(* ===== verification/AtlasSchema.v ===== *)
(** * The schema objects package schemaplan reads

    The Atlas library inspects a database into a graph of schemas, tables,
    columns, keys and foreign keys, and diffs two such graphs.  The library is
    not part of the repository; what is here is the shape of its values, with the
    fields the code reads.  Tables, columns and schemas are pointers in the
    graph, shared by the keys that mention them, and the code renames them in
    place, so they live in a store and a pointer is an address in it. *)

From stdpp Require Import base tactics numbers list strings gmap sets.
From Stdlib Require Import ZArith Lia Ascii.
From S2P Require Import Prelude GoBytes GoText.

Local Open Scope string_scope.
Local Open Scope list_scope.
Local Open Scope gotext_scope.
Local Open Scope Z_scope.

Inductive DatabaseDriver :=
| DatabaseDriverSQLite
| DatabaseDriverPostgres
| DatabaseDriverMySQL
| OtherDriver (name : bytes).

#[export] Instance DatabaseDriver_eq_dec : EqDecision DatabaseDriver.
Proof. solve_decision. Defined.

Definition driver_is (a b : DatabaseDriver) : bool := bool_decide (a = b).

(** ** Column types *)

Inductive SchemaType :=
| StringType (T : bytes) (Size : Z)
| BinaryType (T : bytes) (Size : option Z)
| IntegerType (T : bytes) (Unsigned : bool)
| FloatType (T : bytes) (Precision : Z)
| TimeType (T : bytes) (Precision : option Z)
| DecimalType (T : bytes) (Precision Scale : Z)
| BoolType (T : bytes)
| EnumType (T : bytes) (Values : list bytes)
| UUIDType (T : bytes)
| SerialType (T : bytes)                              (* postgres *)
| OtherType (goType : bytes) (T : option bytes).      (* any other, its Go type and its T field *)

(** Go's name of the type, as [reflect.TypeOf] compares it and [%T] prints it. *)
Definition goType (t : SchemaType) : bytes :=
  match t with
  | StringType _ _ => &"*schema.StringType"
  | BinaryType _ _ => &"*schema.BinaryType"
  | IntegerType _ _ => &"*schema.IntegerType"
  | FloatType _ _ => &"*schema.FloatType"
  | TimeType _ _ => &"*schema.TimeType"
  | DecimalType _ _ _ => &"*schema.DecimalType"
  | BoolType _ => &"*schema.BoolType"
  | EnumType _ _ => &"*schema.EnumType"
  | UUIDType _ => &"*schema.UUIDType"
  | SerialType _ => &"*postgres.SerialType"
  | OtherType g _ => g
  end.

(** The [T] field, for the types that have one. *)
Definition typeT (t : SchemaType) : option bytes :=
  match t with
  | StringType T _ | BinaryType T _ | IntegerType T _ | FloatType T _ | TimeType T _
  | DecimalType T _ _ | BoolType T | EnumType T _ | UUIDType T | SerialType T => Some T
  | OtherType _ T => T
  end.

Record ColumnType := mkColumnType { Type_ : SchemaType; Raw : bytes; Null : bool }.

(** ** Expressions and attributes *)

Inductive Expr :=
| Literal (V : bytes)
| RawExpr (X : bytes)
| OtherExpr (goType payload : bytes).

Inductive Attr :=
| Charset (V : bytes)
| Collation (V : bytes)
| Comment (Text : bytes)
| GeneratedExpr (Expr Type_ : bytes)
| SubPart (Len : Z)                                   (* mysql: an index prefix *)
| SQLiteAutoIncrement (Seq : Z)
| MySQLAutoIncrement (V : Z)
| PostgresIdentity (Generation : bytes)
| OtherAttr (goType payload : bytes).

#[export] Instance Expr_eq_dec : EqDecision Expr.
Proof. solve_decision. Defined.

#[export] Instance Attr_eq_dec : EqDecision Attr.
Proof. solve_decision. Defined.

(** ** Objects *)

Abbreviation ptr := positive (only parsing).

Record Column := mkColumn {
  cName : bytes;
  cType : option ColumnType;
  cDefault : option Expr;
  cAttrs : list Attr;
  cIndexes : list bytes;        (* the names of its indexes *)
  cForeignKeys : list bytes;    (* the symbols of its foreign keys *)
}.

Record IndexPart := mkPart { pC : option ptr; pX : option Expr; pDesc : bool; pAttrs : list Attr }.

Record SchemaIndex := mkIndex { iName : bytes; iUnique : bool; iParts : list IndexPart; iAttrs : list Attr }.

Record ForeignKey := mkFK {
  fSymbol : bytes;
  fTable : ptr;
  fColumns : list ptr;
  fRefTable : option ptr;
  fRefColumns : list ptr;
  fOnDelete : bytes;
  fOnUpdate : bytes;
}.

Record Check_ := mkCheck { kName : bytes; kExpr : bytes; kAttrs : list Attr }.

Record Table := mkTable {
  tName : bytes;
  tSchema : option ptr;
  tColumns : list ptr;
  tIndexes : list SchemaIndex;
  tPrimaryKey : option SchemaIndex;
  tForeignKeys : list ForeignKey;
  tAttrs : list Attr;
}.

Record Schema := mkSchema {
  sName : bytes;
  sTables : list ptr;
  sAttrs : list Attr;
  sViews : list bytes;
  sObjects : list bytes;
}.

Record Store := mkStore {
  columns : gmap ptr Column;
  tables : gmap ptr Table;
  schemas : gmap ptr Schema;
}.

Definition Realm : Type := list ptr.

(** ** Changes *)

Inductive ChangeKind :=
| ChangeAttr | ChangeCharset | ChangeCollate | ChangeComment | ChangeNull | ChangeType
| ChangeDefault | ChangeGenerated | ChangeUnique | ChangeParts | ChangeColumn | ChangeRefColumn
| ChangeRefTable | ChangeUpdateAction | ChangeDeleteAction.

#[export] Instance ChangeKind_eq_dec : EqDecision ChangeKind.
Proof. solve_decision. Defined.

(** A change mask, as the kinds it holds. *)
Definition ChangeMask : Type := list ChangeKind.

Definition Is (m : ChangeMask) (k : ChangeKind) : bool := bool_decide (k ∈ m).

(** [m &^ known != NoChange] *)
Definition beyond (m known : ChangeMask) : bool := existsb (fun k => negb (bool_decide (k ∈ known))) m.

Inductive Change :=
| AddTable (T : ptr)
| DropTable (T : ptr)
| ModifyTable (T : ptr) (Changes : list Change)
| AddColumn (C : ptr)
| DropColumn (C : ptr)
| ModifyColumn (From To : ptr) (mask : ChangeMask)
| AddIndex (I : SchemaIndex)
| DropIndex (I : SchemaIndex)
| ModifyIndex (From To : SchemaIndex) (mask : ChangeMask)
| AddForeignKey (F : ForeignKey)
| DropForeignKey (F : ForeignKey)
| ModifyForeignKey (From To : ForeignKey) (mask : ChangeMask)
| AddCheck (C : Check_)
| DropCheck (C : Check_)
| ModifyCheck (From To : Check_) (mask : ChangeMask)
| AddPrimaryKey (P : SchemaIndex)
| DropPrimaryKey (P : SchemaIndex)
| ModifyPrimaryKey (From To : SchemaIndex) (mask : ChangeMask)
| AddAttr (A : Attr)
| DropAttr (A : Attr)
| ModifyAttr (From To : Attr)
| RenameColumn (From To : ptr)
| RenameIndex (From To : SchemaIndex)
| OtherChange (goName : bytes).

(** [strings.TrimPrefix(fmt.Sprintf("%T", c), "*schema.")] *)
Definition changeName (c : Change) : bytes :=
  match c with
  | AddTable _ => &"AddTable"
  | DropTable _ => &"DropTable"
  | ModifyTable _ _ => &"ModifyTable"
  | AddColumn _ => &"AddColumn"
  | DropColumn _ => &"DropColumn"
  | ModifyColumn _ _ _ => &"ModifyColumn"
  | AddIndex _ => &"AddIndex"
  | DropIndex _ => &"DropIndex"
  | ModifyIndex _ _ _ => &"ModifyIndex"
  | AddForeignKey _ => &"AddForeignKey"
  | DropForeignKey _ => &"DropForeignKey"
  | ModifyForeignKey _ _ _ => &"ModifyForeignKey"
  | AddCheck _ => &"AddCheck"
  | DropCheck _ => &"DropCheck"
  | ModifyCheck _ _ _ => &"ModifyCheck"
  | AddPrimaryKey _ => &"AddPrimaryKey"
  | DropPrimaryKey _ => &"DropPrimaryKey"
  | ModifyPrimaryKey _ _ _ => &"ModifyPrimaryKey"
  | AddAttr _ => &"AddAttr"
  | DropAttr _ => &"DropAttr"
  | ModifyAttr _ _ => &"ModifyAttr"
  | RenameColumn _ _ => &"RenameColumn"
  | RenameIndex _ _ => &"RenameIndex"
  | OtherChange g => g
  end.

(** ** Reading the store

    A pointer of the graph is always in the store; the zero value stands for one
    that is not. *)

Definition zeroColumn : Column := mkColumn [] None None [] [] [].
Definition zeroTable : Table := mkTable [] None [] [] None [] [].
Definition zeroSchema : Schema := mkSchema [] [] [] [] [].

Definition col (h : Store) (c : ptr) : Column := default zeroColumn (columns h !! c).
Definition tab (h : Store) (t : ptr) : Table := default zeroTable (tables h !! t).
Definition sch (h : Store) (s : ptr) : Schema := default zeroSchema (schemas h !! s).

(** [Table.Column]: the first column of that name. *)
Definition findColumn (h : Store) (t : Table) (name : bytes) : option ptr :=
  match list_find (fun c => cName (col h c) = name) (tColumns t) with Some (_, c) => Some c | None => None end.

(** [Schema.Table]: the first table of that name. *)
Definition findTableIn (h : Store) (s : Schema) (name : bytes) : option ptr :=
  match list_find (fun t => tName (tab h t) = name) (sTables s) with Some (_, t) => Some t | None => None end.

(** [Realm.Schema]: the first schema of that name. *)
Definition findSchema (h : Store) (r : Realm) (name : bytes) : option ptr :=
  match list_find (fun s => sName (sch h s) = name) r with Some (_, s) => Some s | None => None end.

━━━━

» Task requirements:
Write out exactly the lines from the one containing "Definition zeroColumn : Column" through the end of the data, both included. Add nothing else.

» Result for this task:
Definition zeroColumn : Column := mkColumn [] None None [] [] [].
Definition zeroTable : Table := mkTable [] None [] [] None [] [].
Definition zeroSchema : Schema := mkSchema [] [] [] [] [].

Definition col (h : Store) (c : ptr) : Column := default zeroColumn (columns h !! c).
Definition tab (h : Store) (t : ptr) : Table := default zeroTable (tables h !! t).
Definition sch (h : Store) (s : ptr) : Schema := default zeroSchema (schemas h !! s).

(** [Table.Column]: the first column of that name. *)
Definition findColumn (h : Store) (t : Table) (name : bytes) : option ptr :=
  match list_find (fun c => cName (col h c) = name) (tColumns t) with Some (_, c) => Some c | None => None end.

(** [Schema.Table]: the first table of that name. *)
Definition findTableIn (h : Store) (s : Schema) (name : bytes) : option ptr :=
  match list_find (fun t => tName (tab h t) = name) (sTables s) with Some (_, t) => Some t | None => None end.

(** [Realm.Schema]: the first schema of that name. *)
Definition findSchema (h : Store) (r : Realm) (name : bytes) : option ptr :=
  match list_find (fun s => sName (sch h s) = name) r with Some (_, s) => Some s | None => None end.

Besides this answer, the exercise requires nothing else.